KI als Werkzeug, nicht als Ziel
KI-Kenner Julian van Dieken über seinen Auftritt bei der Biko 2025 – und das, was die Schule der Zukunft wirklich braucht
Wie können Schulen sinnvoll mit der sich rasant entwickelnden Künstlichen Intelligenz umgehen, ohne sich davon überfordern zu lassen? Julian van Dieken, KI-Profi und -Künstler, hielt die finale Keynote auf der aim Biko 2025. Im Interview plädiert er für einen spielerischen Ansatz im Umgang mit digitalen Tools, für Lernfreude als pädagogischen Kompass – und für eine Schule mit passionierten Lehrkräften, die genug Freiraum zum Experimentieren haben.
Herr van Dieken, Sie haben bei der Biko die abschließende Keynote gehalten. Was war Ihr Eindruck von der Konferenz?
Grundsätzlich schätze ich es sehr, dass all diese Bildungsthemen überhaupt so ein großes Podium bekommen – das ist nicht selbstverständlich. Gerade, weil dabei auch Geld eine Rolle spielt. Es ist etwas anderes, ob du dich in einer Fachrunde von Kita-Leuten austauschst oder ob das Ganze so groß aufgezogen wird wie bei der aim Biko. Ralph Caspers auf der Bühne, renommierte Experten – es gibt einen Kamerakran und so weiter. Das hat eine gewisse Symbolwirkung, weil der Bildungsbereich oft schwächer wahrgenommen wird als andere Branchen. Ein Freund und Kollege von mir war ebenfalls vor Ort, und er meinte: Es ist einfach wahnsinnig ermutigend und inspirierend, wenn viele Leute gleichzeitig an einem Ort sind, sich austauschen können und merken Ich bin nicht allein. Gerade, weil das Schulsystem oft langsam und starr ist, ist dieser Austausch extrem wertvoll.

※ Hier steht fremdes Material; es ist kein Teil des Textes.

(** ** PUT /tasks: the ways out *)

(** X12. A PUT whose body lacks [taskId] or [status], or carries for one of
    them a value Python counts as false (null, "", 0, false, [], {}), is
    answered 400; no call is made, whoever the caller is. *)
Theorem update_needs_id_and_status (E : env) (ev : event_t) (t : table)
    (d : list (string * pyval)) :
  httpMethod ev = "PUT" ->
  event_body ev = json d ->
  given d "taskId" && given d "status" = false ->
  TaskHandler.handler E ev t =
    (Ret (task_response 400 (JError [Lit "taskId and status are required"])), t, []).
Proof.
  intros Hm Hb Hgiven.
  rewrite (handler_put E ev t (VDict d) Hm Hb).
  rewrite (update_task_bad_request E d _ _ _ t Hgiven).
  by rewrite with_cors_reply.
Qed.

Lemma update_needs_id_and_status_witness :
  TaskHandler.handler office_env put_zero_status_by_alice office_table =
    (Ret (task_response 400 (JError [Lit "taskId and status are required"])),
     office_table, []).
Proof.
  apply (update_needs_id_and_status office_env put_zero_status_by_alice office_table
           [("taskId", VStr "t1"); ("status", VInt 0)]); reflexivity.
Defined.

(** X13. A PUT that names no record of the table is answered 404 after one
    read; nothing is written, also for an admin. *)
Theorem update_of_unknown_task (E : env) (ev : event_t) (t : table)
    (d : list (string * pyval)) (tid : string) :
  httpMethod ev = "PUT" ->
  event_body ev = json d ->
  assoc "taskId" d = Some (VStr tid) -> tid <> "" ->
  given d "status" = true ->
  ddb_get_item_fault E (VStr tid) = None ->
  stored t tid = None ->
  TaskHandler.handler E ev t =
    (Ret (task_response 404 (JError [Lit "Task not found"])), t,
     [(DdbGetItem (VStr tid), true)]).
Proof.
  intros Hm Hb Hid Hne Hst Hf Hnone.
  assert (Hgiven : given d "taskId" && given d "status" = true).
  { rewrite Hst, andb_true_r. unfold given. rewrite Hid. by apply truthy_str. }
  rewrite (handler_put E ev t (VDict d) Hm Hb).
  rewrite (update_task_not_found E d _ _ _ t tid Hgiven Hid Hf Hnone).
  by rewrite with_cors_reply.
Qed.

Lemma update_of_unknown_task_witness :
  TaskHandler.handler office_env put_done_t9_by_alice office_table =
    (Ret (task_response 404 (JError [Lit "Task not found"])), office_table,
     [(DdbGetItem (VStr "t9"), true)]).
Proof.
  apply (update_of_unknown_task office_env put_done_t9_by_alice office_table
           [("taskId", VStr "t9"); ("status", VStr "Done")] "t9");
    try reflexivity.
  discriminate.
Defined.

(** X14. When the read of the record raises, or the [taskId] of the request
    is not a string (the table's key is one), the PUT is answered 500 'Could
    not retrieve task' and nothing is written. *)
Theorem update_when_read_raises (E : env) (ev : event_t) (t : table)
    (d : list (string * pyval)) :
  httpMethod ev = "PUT" ->
  event_body ev = json d ->
  given d "taskId" && given d "status" = true ->
  let task_id := default VNone (assoc "taskId" d) in
  ddb_get_item_fault E task_id <> None \/ (forall tid, task_id <> VStr tid) ->
  TaskHandler.handler E ev t =
    (Ret (task_response 500 (JError [Lit "Could not retrieve task"])), t,
     [(DdbGetItem task_id, false)]).
Proof.
  intros Hm Hb Hgiven task_id Hbad.
  rewrite (handler_put E ev t (VDict d) Hm Hb).
  rewrite (update_task_get_raises E d _ _ _ t Hgiven Hbad).
  by rewrite with_cors_reply.
Qed.

Lemma update_when_read_raises_witness :
  TaskHandler.handler office_env put_numeric_id_by_alice office_table =
    (Ret (task_response 500 (JError [Lit "Could not retrieve task"])), office_table,
     [(DdbGetItem (VInt 1), false)]).
Proof.
  apply (update_when_read_raises office_env put_numeric_id_by_alice office_table
           [("taskId", VInt 1); ("status", VStr "Done")]); try reflexivity.
  right. discriminate.
Defined.

(** Who may update a record. *)
Lemma may_update_iff (groups : list string) (by_sub : string) (rec : item) :
  negb (in_groups "admin" groups) && py_ne (item_get rec "assignedTo") (VStr by_sub) = false
  <-> "admin" ∈ groups \/ rec !! "assignedTo" = Some (VStr by_sub).
Proof.
  rewrite andb_false_iff, negb_false_iff, in_groups_true.
  unfold py_ne. rewrite negb_false_iff, py_eq_str. unfold item_get.
  split; (intros [H|H]; [by left|right]).
  - destruct (rec !! "assignedTo"); simpl in *; congruence.
  - by rewrite H.
Qed.

(** X15. When the caller may update the record (an admin, or the assignee)
    and the put of the rewritten record raises, the PUT is answered 500
    'Could not update task'; the table is as it was and no notification is
    attempted. *)
Theorem update_when_put_raises (E : env) (ev : event_t) (t : table)
    (d : list (string * pyval)) (tid : string) (new_status : pyval) (old : item)
    (e : exn) :
  httpMethod ev = "PUT" ->
  event_body ev = json d ->
  assoc "taskId" d = Some (VStr tid) -> tid <> "" ->
  assoc "status" d = Some new_status -> truthy new_status = true ->
  ddb_get_item_fault E (VStr tid) = None ->
  stored t tid = Some old ->
  "admin" ∈ default [] (cognito_groups (authorizer_claims ev)) \/
    old !! "assignedTo" = Some (VStr (sub (authorizer_claims ev))) ->
  ddb_put_item_fault E (rewritten E new_status old) = Some e ->
  TaskHandler.handler E ev t =
    (Ret (task_response 500 (JError [Lit "Could not update task"])), t,
     [(DdbGetItem (VStr tid), true); (DdbPutItem (rewritten E new_status old), false)]).
Proof.
  intros Hm Hb Hid Hne Hst Htruthy Hf Hold Hmay Hput.
  rewrite (handler_put E ev t (VDict d) Hm Hb).
  rewrite (update_task_found E d tid new_status _ _ _ t old Hid Hne Hst Htruthy Hf Hold).
  rewrite (proj2 (may_update_iff _ _ _) Hmay).
  fold (rewritten E new_status old). rewrite Hput.
  by rewrite with_cors_reply.
Qed.

Lemma update_when_put_raises_witness :
  TaskHandler.handler office_store_read_only put_done_by_alice office_table =
    (Ret (task_response 500 (JError [Lit "Could not update task"])), office_table,
     [(DdbGetItem (VStr "t1"), true);
      (DdbPutItem (rewritten office_store_read_only (VStr "Done") record_t1), false)]).
Proof.
  apply (update_when_put_raises office_store_read_only put_done_by_alice office_table
           done_t1 "t1" (VStr "Done") record_t1 (ClientError "AccessDeniedException"));
    try reflexivity.
  - discriminate.
  - right. exact record_t1_assignedTo.
Defined.

(** ** PUT /tasks: the way through *)

Lemma rewritten_description (E : env) (new_status : pyval) (old : item) :
  rewritten E new_status old !! "description" = old !! "description".
Proof. unfold rewritten. by rewrite !lookup_insert_ne. Qed.

(** X16. The way through: a PUT with a non-empty [taskId] and [status] that
    names a record with a text description and no number in the attributes
    the update leaves alone, from an admin or from the record's assignee,
    with a read and a put that go through, is answered 200 with the
    rewritten record, which the table then holds under that key.  The run
    reads, puts once and then notifies; when the status is the one the
    record had, the read and the put are its only calls. *)
Theorem update_succeeds (E : env) (ev : event_t) (t : table)
    (d : list (string * pyval)) (tid : string) (new_status : pyval) (old : item)
    (text : string) :
  httpMethod ev = "PUT" ->
  event_body ev = json d ->
  assoc "taskId" d = Some (VStr tid) -> tid <> "" ->
  assoc "status" d = Some new_status -> truthy new_status = true ->
  ddb_get_item_fault E (VStr tid) = None ->
  stored t tid = Some old ->
  "admin" ∈ default [] (cognito_groups (authorizer_claims ev)) \/
    old !! "assignedTo" = Some (VStr (sub (authorizer_claims ev))) ->
  old !! "description" = Some (VStr text) ->
  no_number (delete "status" (delete "updatedAt" old)) = true ->
  let new := rewritten E new_status old in
  ddb_put_item_fault E new = None ->
  let t' := <[tid := delete "taskId" new]> t in
  exists ntr,
    TaskHandler.handler E ev t =
      (Ret (task_response 200 (JUpdated [Lit "Task updated successfully"] new)), t',
       (DdbGetItem (VStr tid), true) :: (DdbPutItem new, true) :: ntr) /\
    stored t' tid = Some new /\
    (py_eq new_status (item_get old "status") = true -> ntr = []).
Proof.
  intros Hm Hb Hid Hne Hst Htruthy Hf Hold Hmay Hdesc Hclean new Hput t'. subst new t'.
  rewrite (handler_put E ev t (VDict d) Hm Hb).
  rewrite (update_task_found E d tid new_status _ _ _ t old Hid Hne Hst Htruthy Hf Hold).
  rewrite json_dumps_rewritten, Hclean.
  rewrite (proj2 (may_update_iff _ _ _) Hmay).
  fold (rewritten E new_status old). rewrite Hput.
  assert (Hstored : stored (<[tid := delete "taskId" (rewritten E new_status old)]> t) tid
                    = Some (rewritten E new_status old)).
  { apply stored_after_put. by apply rewritten_taskId, stored_taskId with t. }
  unfold py_ne. destruct (py_eq new_status (item_get old "status")); cbn [negb].
  { exists []. by rewrite with_cors_reply. }
  rewrite rewritten_description, Hdesc.
  destruct (Notifications.sns_client E) eqn:Hc.
  - match goal with
    | |- context [Notifications.send_status_update_notification E ?a ?b ?c ?d0 ?e0 ?f ?T] =>
        destruct (topic_configured E a b c d0 e0 f T _ Hc eq_refl) as (pre & m & -> & _)
    end.
    eexists. by rewrite with_cors_reply.
  - rewrite (topic_unconfigured E _ _ _ _ _ _ _ Hc).
    eexists. by rewrite with_cors_reply.
Qed.

Lemma update_succeeds_witness :
  let new := rewritten office_env (VStr "Done") record_t1 in
  exists ntr,
    TaskHandler.handler office_env put_done_by_root office_table =
      (Ret (task_response 200 (JUpdated [Lit "Task updated successfully"] new)),
       <["t1" := delete "taskId" new]> office_table,
       (DdbGetItem (VStr "t1"), true) :: (DdbPutItem new, true) :: ntr) /\
    stored (<["t1" := delete "taskId" new]> office_table) "t1" = Some new.
Proof.
  intros new.
  destruct (update_succeeds office_env put_done_by_root office_table done_t1 "t1"
              (VStr "Done") record_t1 "Wrap the gifts" eq_refl eq_refl eq_refl
              (fun H : "t1" = "" => eq_ind "t1"
                 (fun s => match s with String _ _ => True | EmptyString => False end)
                 I "" H)
              eq_refl eq_refl eq_refl stored_t1
              (or_introl (proj1 (in_groups_true "admin" ["admin"]) eq_refl)))
    as (ntr & Hrun & Hstored & _).
  - by_evaluation.
  - by_evaluation.
  - reflexivity.
  - exists ntr. split; [exact Hrun|exact Hstored].
Defined.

Ihr Vortrag über KI stieß auf viel positives Feedback. Viele haben ihre Handys gezückt und die Folien mit den praktischen Tipps fotografiert. Ich habe nachher mit jungen Lehrerinnen gesprochen, die sehr inspiriert waren.

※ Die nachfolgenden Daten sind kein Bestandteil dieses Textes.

(** * Cover-tree drivers and insert tree: a shallow embedding

    This development embeds, function by function, the insert tree of
    [ctree/itree.hpp] and the command-line drivers [src/main.cpp] and
    [src/main_mpi.cpp], and proves properties of them.

    Conventions.
    - [Index] (an [int64_t] in the drivers, a template parameter in the
      insert tree) is modelled by [Z].  No arithmetic of the embedded code
      can leave the 64-bit range: every value is a vector size, a vector
      index, or one more than a level of a stored vertex.
    - A [std::vector] is a [list]; [v[i]] is stdpp's lookup [v !! i], and an
      access outside the vector (undefined behaviour in C++) makes the
      embedded function return [None].
    - Output is recorded as a list of events instead of being printed. *)

From Stdlib Require Import Ascii DecimalString.
From Stdlib Require String DecimalPos DecimalZ.
From stdpp Require Import base numbers option list strings.

Local Open Scope Z_scope.

(** ** The insert tree ([ctree/itree.hpp]) *)

Module Itree.

(** The template parameter [Index_]: a signed integer type. *)
Abbreviation Index := Z (only parsing).

Section InsertTree.

Context {Item : Type}.

(** The data members used by [add_vertex], [get_children] and [clear]. *)
Record InsertTree := mkInsertTree {
  vertices : list Item;
  parents  : list Index;
  children : list (list Index);
  levels   : list Index;
  nlevels  : Index
}.

(** Modelled from the spec: the class declaration (and with it the
    constructor) is not part of the sources; a freshly constructed tree has
    no vertex and, by [nlevels = 1 + max level], a level count of 0. *)
Definition empty_tree : InsertTree :=
  {| vertices := []; parents := []; children := []; levels := [];
     nlevels := 0 |}.

(** Modelled from the spec: the accessors [num_vertices()] and
    [num_levels()] are declared in the absent class declaration; they read
    the size of [vertices] and the counter [nlevels]. *)
Definition num_vertices (t : InsertTree) : Index :=
  Z.of_nat (length (vertices t)).

Definition num_levels (t : InsertTree) : Index := nlevels t.

(** [children[parent].push_back(vertex)] *)
Definition push_child (vertex parent : Index) (cs : list (list Index))
  : list (list Index) :=
  alter (λ c, c ++ [vertex]) (Z.to_nat parent) cs.

(** [InsertTree::add_vertex(item, parent)]: the returned id and the state
    after the call, or [None] when [levels[parent]] or [children[parent]]
    is read outside the vector. *)
Definition add_vertex (item : Item) (parent : Index) (t : InsertTree)
  : option (Index * InsertTree) :=
  let vertex := Z.of_nat (length (vertices t)) in
  let vertices1 := vertices t ++ [item] in
  let parents1 := parents t ++ [parent] in
  let children1 := children t ++ [[]] in
  if decide (0 ≤ parent) then
    lp ← levels t !! Z.to_nat parent;
    _ ← children1 !! Z.to_nat parent;
    let level := lp + 1 in
    Some (vertex,
          {| vertices := vertices1;
             parents := parents1;
             children := push_child vertex parent children1;
             levels := levels t ++ [level];
             nlevels := Z.max (level + 1) (nlevels t) |})
  else
    let level := 0 in
    Some (vertex,
          {| vertices := vertices1;
             parents := parents1;
             children := children1;
             levels := levels t ++ [level];
             nlevels := Z.max (level + 1) (nlevels t) |}).


(** [InsertTree::clear()]: three of the four vectors are emptied and the
    counter is reset; [parents] is not touched. *)
Definition clear (t : InsertTree) : InsertTree :=
  {| vertices := [];
     parents := parents t;
     children := [];
     levels := [];
     nlevels := 0 |}.

(** A parent argument that [add_vertex] can use: the no-parent sentinel
    (any negative value) or the id of a vertex already in the tree. *)
Definition valid_parent (t : InsertTree) (parent : Index) : Prop :=
  parent < 0 ∨ parent < num_vertices t.

(** Calls on a tree object, and their execution in sequence. *)
Inductive op :=
  | AddVertex (item : Item) (parent : Index)
  | Clear.

Definition exec (o : op) (t : InsertTree) : option InsertTree :=
  match o with
  | AddVertex item parent => snd <$> add_vertex item parent t
  | Clear => Some (clear t)
  end.

Fixpoint run (ops : list op) (t : InsertTree) : option InsertTree :=
  match ops with
  | [] => Some t
  | o :: ops' => t' ← exec o t; run ops' t'
  end.

(** The three per-vertex tables that [clear] empties stay aligned, and a
    children list only names vertices of the tree. *)
Definition aligned (t : InsertTree) : Prop :=
  length (levels t) = length (vertices t) ∧
  length (children t) = length (vertices t).

Definition children_in_range (t : InsertTree) : Prop :=
  ∀ p cs c, children t !! p = Some cs → c ∈ cs → 0 ≤ c < num_vertices t.

Definition tree_wf (t : InsertTree) : Prop :=
  aligned t ∧ children_in_range t.

(** The parents table has one entry per vertex. *)
Definition parents_aligned (t : InsertTree) : Prop :=
  length (parents t) = length (vertices t).

(** [m] is the largest level stored in the tree. *)
Definition is_max_level (t : InsertTree) (m : Index) : Prop :=
  m ∈ levels t ∧ ∀ l, l ∈ levels t → l ≤ m.

(** The largest element of a list of levels, [-1] for the empty list. *)
Definition max_level (ls : list Index) : Index :=
  foldr Z.max (-1) ls.

(** The tree [t] with the entries [ps] in front of its parents table. *)
Definition with_stale_parents (ps : list Index) (t : InsertTree)
  : InsertTree :=
  {| vertices := vertices t;
     parents := ps ++ parents t;
     children := children t;
     levels := levels t;
     nlevels := nlevels t |}.

(** A tree that was just constructed or just cleared. *)
Definition blank (t : InsertTree) : Prop :=
  vertices t = [] ∧ levels t = [] ∧ children t = [] ∧ nlevels t = 0.

(** All stored levels are non-negative and the counter is one more than
    the largest of them. *)
Definition levels_inv (t : InsertTree) : Prop :=
  (∀ l, l ∈ levels t → 0 ≤ l) ∧ nlevels t = 1 + max_level (levels t).

(** The level count agrees with the stored levels: the tables of levels
    and vertices are aligned, and the count is 0 without a vertex and one
    more than the largest level otherwise. *)
Definition level_count_ok (t : InsertTree) : Prop :=
  length (levels t) = length (vertices t) ∧
  (vertices t = [] → num_levels t = 0) ∧
  (vertices t ≠ [] → ∃ m, is_max_level t m ∧ num_levels t = 1 + m).

End InsertTree.

(** A sequence of calls on a tree of numbers: a root, a chain of two
    vertices under it, a second child of the root, then [clear()] and a new
    root. *)
Definition example_ops : list (@op nat) :=
  [AddVertex 10%nat (-1); AddVertex 11%nat 0; AddVertex 12%nat 1;
   AddVertex 13%nat 0; Clear; AddVertex 14%nat (-1)].

Arguments InsertTree : clear implicits.
Arguments op : clear implicits.

End Itree.

(** ** The C library functions the drivers call *)

Module Libc.

(** [isspace] in the C locale. *)
Definition isspace (c : ascii) : bool :=
  let n := Z.of_nat (nat_of_ascii c) in
  (n =? 32) || ((9 <=? n) && (n <=? 13)).

Definition digit_of (c : ascii) : option Z :=
  let n := Z.of_nat (nat_of_ascii c) in
  if (48 <=? n) && (n <=? 57) then Some (n - 48) else None.

Fixpoint skip_space (s : string) : string :=
  match s with
  | String c s' => if isspace c then skip_space s' else s
  | EmptyString => s
  end.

Das ist natürlich genau das Ziel. Egal ob Digitalisierung, E-Learning oder jetzt KI – wir neigen dazu, diese Themen zu überhöhen. Ich finde, wir sollten sie nicht immer so verkrampft behandeln, oftmals dominieren bei uns Druck, Angst und Pflicht, wenn es um Digitalisierung und KI geht. Diese Haltung spiegelt sich dann etwa in der Debatte um Schweden wider und deren angeblichen “Rückzieher” bei der Digitalisierung. Aber das ist verkürzt – in Wahrheit hat Schweden bereits mehr als 80 Prozent digitalisiert. Wenn die jetzt einen Schritt zurückgehen, sind sie immer noch fünf Schritte vor uns. Es geht insgesamt bei dem Thema darum, zu informierten Entscheidungen zu kommen – und nicht solchen, die aus Angst getroffen werden.
Bei der rasanten technologischen Entwicklung kann einem aber durchaus ein bisschen mulmig werden. Was bedeuten die enormen Sprünge beim Thema KI für die Welt, in der unsere Kinder aufwachsen werden?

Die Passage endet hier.